Work order =>
Write out the lines from the top of the material through the line with "Definition ProcessMouseMovement (cam", exactly and with nothing added.

____

(** Modelled from the spec: [Camera::ProcessMouseMovement(xoffset,
    yoffset)] of camera.h (not under src/), the camera's
    "orientation-update routine": offsets scaled by the mouse
    sensitivity are added to yaw and pitch, pitch is kept within
    [-89, 89] as the standard helper does, and the basis vectors are
    recomputed. *)
Definition ProcessMouseMovement (cam : Camera) (xoffset yoffset : R) : Camera :=
  let xo := xoffset * MouseSensitivity cam in
  let yo := yoffset * MouseSensitivity cam in
  updateCameraVectors
    {| Position := Position cam; Front := Front cam; Up := Up cam; Right := Right cam;
       WorldUp := WorldUp cam; Yaw := Yaw cam + xo;
       Pitch := constrain_pitch (Pitch cam + yo);
       MovementSpeed := MovementSpeed cam; MouseSensitivity := MouseSensitivity cam;
       Zoom := Zoom cam |}.

(** Modelled from the spec: the default-constructed [Camera()] of
    camera.h (not under src/), with the standard helper's defaults
    (yaw -90, pitch 0, speed 2.5, sensitivity 0.1, zoom 45, world up
    (0,1,0)); its constructor runs [updateCameraVectors]. *)
Definition Camera_default : Camera :=
  updateCameraVectors
    {| Position := mkvec3 0 0 0; Front := mkvec3 0 0 (-1); Up := mkvec3 0 1 0;
       Right := mkvec3 1 0 0; WorldUp := mkvec3 0 1 0; Yaw := -90; Pitch := 0;
       MovementSpeed := 2.5; MouseSensitivity := 0.1; Zoom := 45 |}.

(** ** ViewManager state *)

(** The saved pose of one projection mode: [perspectivePosition] ...
    [perspectivePitch], or the [orthographic...] counterparts. *)
Record Pose := mkPose {
  pPosition : vec3; pFront : vec3; pUp : vec3; pYaw : R; pPitch : R
}.

(** ** Binary floating point

    A [double] or [float] value is a dyadic rational [mant * 2^expo].
    [round_binary prec emin] rounds to the nearest number with a
    [prec]-bit significand and exponent at least [emin], ties to even
    (the default rounding of C++ conversions and arithmetic); [to_float]
    is binary32, [to_double] binary64.  Overflow is outside the model:
    results of magnitude 2^128 or more, where the code would produce an
    infinity, are kept finite. *)
Record dyadic := mkdyadic { mant : Z; expo : Z }.

Definition dval (d : dyadic) : R := IZR (mant d) * powerRZ 2 (expo d).

(** [a / 2^k] rounded to nearest, ties to even, for [a >= 0], [k > 0]. *)
Definition round_pos_shift (a k : Z) : Z :=
  let q := Z.shiftr a k in
  let r := (a - Z.shiftl q k)%Z in
  let half := Z.shiftl 1 (k - 1) in
  if (r <? half)%Z then q
  else if (half <? r)%Z then (q + 1)%Z
  else if Z.even q then q else (q + 1)%Z.

Definition round_binary (prec emin : Z) (d : dyadic) : dyadic :=
  if (mant d =? 0)%Z then d
  else
    let k := Z.max (Z.log2 (Z.abs (mant d)) + 1 - prec) (emin - expo d) in
    if (k <=? 0)%Z then d
    else mkdyadic (Z.sgn (mant d) * round_pos_shift (Z.abs (mant d)) k) (expo d + k).

Definition to_float (d : dyadic) : dyadic := round_binary 24 (-149) d.
Definition to_double (d : dyadic) : dyadic := round_binary 53 (-1074) d.

(** The exact difference, before rounding. *)
Definition dsub (a b : dyadic) : dyadic :=
  let e := Z.min (expo a) (expo b) in
  mkdyadic (mant a * 2 ^ (expo a - e) - mant b * 2 ^ (expo b - e)) e.

(** [d] written with a significand of at most 24 bits, an exponent
    within binary32's range and magnitude below 2^128: a [float]. *)
Definition fits_float (d : dyadic) : bool :=
  (Z.abs (mant d) <? 16777216)%Z && (-149 <=? expo d)%Z &&
  (Z.log2 (Z.abs (mant d)) + 1 + expo d <=? 128)%Z.

(** An integer pixel coordinate of magnitude below 2^23. *)
Definition int_coord (d : dyadic) : bool :=
  (expo d =? 0)%Z && (Z.abs (mant d) <? 8388608)%Z.

(** The [double] nearest to 0.1. *)
Definition double_0_1 : dyadic := mkdyadic 7205759403792794 (-56).

(** The translation-unit globals of ViewManager.cpp, with [cam] the
    object [g_pCamera] points to (after the constructor has run). *)
Record ViewState := mkViewState {
  cam : Camera;
  gLastX : dyadic;
  gLastY : dyadic;
  gFirstMouse : bool;
  gCameraSpeed : R;
  bOrthographicProjection : bool;
  perspective : Pose;
  orthographic : Pose;
  cameraStatesInitialized : bool
}.

Definition MIN_CAMERA_SPEED : R := 0.5.
Definition MAX_CAMERA_SPEED : R := 10.

Definition pose_of (c : Camera) : Pose :=
  mkPose (Position c) (Front c) (Up c) (Yaw c) (Pitch c).

(** [g_pCamera->Position = ...Position; ... g_pCamera->Pitch = ...Pitch;] *)
Definition load_pose (c : Camera) (p : Pose) : Camera :=
  {| Position := pPosition p; Front := pFront p; Up := pUp p; Right := Right c;
     WorldUp := WorldUp c; Yaw := pYaw p; Pitch := pPitch p;
     MovementSpeed := MovementSpeed c; MouseSensitivity := MouseSensitivity c;
     Zoom := Zoom c |}.

(** State after [ViewManager::ViewManager] (with the namespace globals'
    initialisers). *)
Definition ViewManager_init : ViewState :=
  let c0 := Camera_default in
  let c := {| Position := mkvec3 0 5 12; Front := mkvec3 0 (-0.5) (-2);
              Up := mkvec3 0 1 0; Right := Right c0; WorldUp := WorldUp c0;
              Yaw := Yaw c0; Pitch := Pitch c0; MovementSpeed := MovementSpeed c0;
              MouseSensitivity := MouseSensitivity c0; Zoom := 80 |} in
  {| cam := c;
     gLastX := mkdyadic 500 0; gLastY := mkdyadic 400 0; gFirstMouse := true;
     gCameraSpeed := 2.5;
     bOrthographicProjection := false;
     perspective := pose_of c;
     orthographic := mkPose (mkvec3 0 15 0) (mkvec3 0 (-1) 0) (mkvec3 0 0 (-1)) (-90) (-89);
     cameraStatesInitialized := true |}.

(** ** ViewManager callbacks and projection switches *)


(** [Mouse_Position_Callback(window, xMousePos, yMousePos)]: the new
    state, and the offsets passed to [g_pCamera->ProcessMouseMovement].
    The coordinates are [double]s; [gLastX = xMousePos] narrows them to
    [float]; [float xOffset = xMousePos - gLastX] promotes [gLastX] back
    to [double] (exactly), rounds the difference to [double] and then
    to [float]. *)
Definition Mouse_Position_Callback (st : ViewState) (xMousePos yMousePos : dyadic)
    : ViewState * (dyadic * dyadic) :=
  let '(lastX, lastY) :=
    if gFirstMouse st then (to_float xMousePos, to_float yMousePos)
    else (gLastX st, gLastY st) in
  let xOffset := to_float (to_double (dsub xMousePos lastX)) in
  let yOffset := to_float (to_double (dsub lastY yMousePos)) in
  ({| cam := ProcessMouseMovement (cam st) (dval xOffset) (dval yOffset);
      gLastX := to_float xMousePos; gLastY := to_float yMousePos; gFirstMouse := false;
      gCameraSpeed := gCameraSpeed st; bOrthographicProjection := bOrthographicProjection st;
      perspective := perspective st; orthographic := orthographic st;
      cameraStatesInitialized := cameraStatesInitialized st |},
   (xOffset, yOffset)).

(** The speed clamp of [Mouse_Scroll_Callback]. *)
Definition clamp_speed (s : R) : R :=
  if Rlt_dec s MIN_CAMERA_SPEED then MIN_CAMERA_SPEED
  else if Rlt_dec MAX_CAMERA_SPEED s then MAX_CAMERA_SPEED
  else s.

(** [Mouse_Scroll_Callback(window, xOffset, yOffset)]. *)
Definition Mouse_Scroll_Callback (st : ViewState) (xOffset yOffset : R) : ViewState :=
  let speed := clamp_speed (gCameraSpeed st + yOffset * 0.5) in
  let c := cam st in
  {| cam := {| Position := Position c; Front := Front c; Up := Up c; Right := Right c;
               WorldUp := WorldUp c; Yaw := Yaw c; Pitch := Pitch c;
               MovementSpeed := speed; MouseSensitivity := MouseSensitivity c;
               Zoom := Zoom c |};
     gLastX := gLastX st; gLastY := gLastY st; gFirstMouse := gFirstMouse st;
     gCameraSpeed := speed; bOrthographicProjection := bOrthographicProjection st;
     perspective := perspective st; orthographic := orthographic st;
     cameraStatesInitialized := cameraStatesInitialized st |}.

(** Camera speeds after each of a sequence of vertical scroll deltas. *)
Fixpoint scroll_speeds (st : ViewState) (deltas : list R) : list R :=
  match deltas with
  | [] => []
  | d :: rest =>
      let st' := Mouse_Scroll_Callback st 0 d in
      gCameraSpeed st' :: scroll_speeds st' rest
  end.

Definition SwitchToOrthographic (st : ViewState) : ViewState :=
  if negb (bOrthographicProjection st) && cameraStatesInitialized st then
    let saved := pose_of (cam st) in
    let c := ProcessMouseMovement (load_pose (cam st) (orthographic st)) 0 0 in
    {| cam := c; gLastX := gLastX st; gLastY := gLastY st; gFirstMouse := gFirstMouse st;
       gCameraSpeed := gCameraSpeed st; bOrthographicProjection := true;
       perspective := saved; orthographic := orthographic st;
       cameraStatesInitialized := cameraStatesInitialized st |}
  else st.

____

Your solution =>
(** Modelled from the spec: [Camera::ProcessMouseMovement(xoffset,
    yoffset)] of camera.h (not under src/), the camera's
    "orientation-update routine": offsets scaled by the mouse
    sensitivity are added to yaw and pitch, pitch is kept within
    [-89, 89] as the standard helper does, and the basis vectors are
    recomputed. *)
Definition ProcessMouseMovement (cam : Camera) (xoffset yoffset : R) : Camera :=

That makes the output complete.